Stat 324 – Project Assignment

 

There will be 3 components to this project, due at different times during the quarter.  I recommend that you work in groups of 2-3 (with data complexity increasing with group size).  The data can be collected in stages, but you should have a coherent plan for the total data collection from the start.  It will be easiest to focus on one context but increasing the number of variables examined in each part of the project.  There will be points for creativity/originality of topics chosen.

For each part you will submit a typed report with all appropriate computer output incorporated into the body of the report.  A large portion of your grade will be determined by how effectively you communicate and present (style, readability, grammar, spelling) your results.  You should also select the most relevant parts of the analysis, not turning in gobs of output with no “story” or explanation.  Your discussion should use language understandable by a non-statistician, but you may use standard technical terms and notation.

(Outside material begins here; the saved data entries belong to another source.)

(** The outer loop: the list of area markings grows in source order, and
    each key holds what its last scalar entry says. *)
Lemma metadata_fold (entries : list Element) (md : gmap string MetaValue)
    (gm : list (gmap string (option string))) :
  let acc := fold_left metadata_step entries (md, gm) in
  acc.2 = gm ++ map gebied_of (List.filter is_area_marking entries) /\
  forall k,
    acc.1 !! k =
      match scalar_value k entries with
      | Some v => Some (MStr v)
      | None => md !! k
      end.
Proof.
  induction entries as [|m entries IH] using rev_ind; simpl.
  - split; [rewrite app_nil_r; reflexivity | reflexivity].
  - rewrite fold_left_app. simpl.
    destruct IH as (IHgm & IHmd).
    set (acc := fold_left metadata_step entries (md, gm)) in *.
    unfold scalar_value in *.
    rewrite filter_snoc, map_app, app_assoc, <- IHgm.
    unfold metadata_step at 1 2, is_area_marking, entry_name.
    destruct (decide (attrib m !! "name" = Some GEBIEDSMARKERING)) as [Ha|Ha].
    + rewrite (bool_decide_eq_true_2 _ Ha). simpl. split; [reflexivity|].
      intros k. rewrite last_filter_snoc.
      unfold is_scalar_for at 1, is_area_marking, entry_name.
      rewrite (bool_decide_eq_true_2 _ Ha). simpl. apply IHmd.
    + rewrite (bool_decide_eq_false_2 _ Ha). simpl.
      destruct (PyStr.truthy (attrib m !! "name") && PyStr.truthy (attrib m !! "content"))
        eqn:Htruthy.
      * simpl. split; [rewrite app_nil_r; reflexivity|].
        apply andb_true_iff in Htruthy as (Hn & Hc).
        destruct (attrib m !! "name") as [name|] eqn:Hname; [|discriminate].
        intros k. rewrite last_filter_snoc.
        unfold is_scalar_for at 1, is_area_marking, is_named, entry_name, entry_content.
        rewrite Hname, (bool_decide_eq_false_2 _ Ha), Hn, Hc. simpl.
        destruct (decide (name = k)) as [->|Hk].
        -- rewrite bool_decide_eq_true_2 by reflexivity. simpl.
           apply lookup_insert_eq.
        -- rewrite bool_decide_eq_false_2 by congruence. simpl.
           rewrite lookup_insert_ne by assumption. apply IHmd.
      * simpl. split; [rewrite app_nil_r; reflexivity|].
        intros k. rewrite last_filter_snoc.
        unfold is_scalar_for at 1, entry_name, entry_content.
        replace (negb (is_area_marking m) && is_named k m
                 && PyStr.truthy (attrib m !! "name")
                 && PyStr.truthy (attrib m !! "content")) with false.
        -- apply IHmd.
        -- rewrite <- andb_assoc, Htruthy, andb_false_r. reflexivity.
Qed.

Note that fulfilling the requirements is C work.  Try to incorporate some “extras” to raise your grade.

 

Data Collection: For this series of projects you will need to collect data for at least 50 observational units.  Your data should include at least 8 variables, with at least 3 quantitative variables and at least 1 binary and one nonbinary categorical variable for these 50 observational units.  You will collect this data either from available data (e.g., the web) or by designing a survey or an experiment (which is often more fun and interesting).  Be thinking about what relationship might occur between these variables that your data will address.  For example:

Suppose that you are interested in purchasing a used car.  How much should you expect to pay?  Obviously the price will depend on the type of car you get (the model) and how much it’s been used.  Your project would investigate how price might depend on age of the car (in years).  At the same time you can collect data on mileage of the car, color of the car and model of the car.  Do your shopping on the internet, e.g., autobytel.com or autograder.com or cars.com or another site you find.  Initially focus on one model of car but try to choose a model that has been around for a while (so you get some variety in ages).  You should try to make your sample as “random” as possible (be careful if the website displays the results in order).  Be sure that you are getting prices for actual cars – not “blue book” theoretical prices.

There are many, many sources of data on the internet.  Some can be linked from http://statweb.calpoly.edu/bchance/stat_stuff.html and http://nilesonline.com/data/

If you decide to conduct your own survey or experiment, turn in your data collection plan to me by April 15.

 

Part I: Simple Linear Regression (due April 22)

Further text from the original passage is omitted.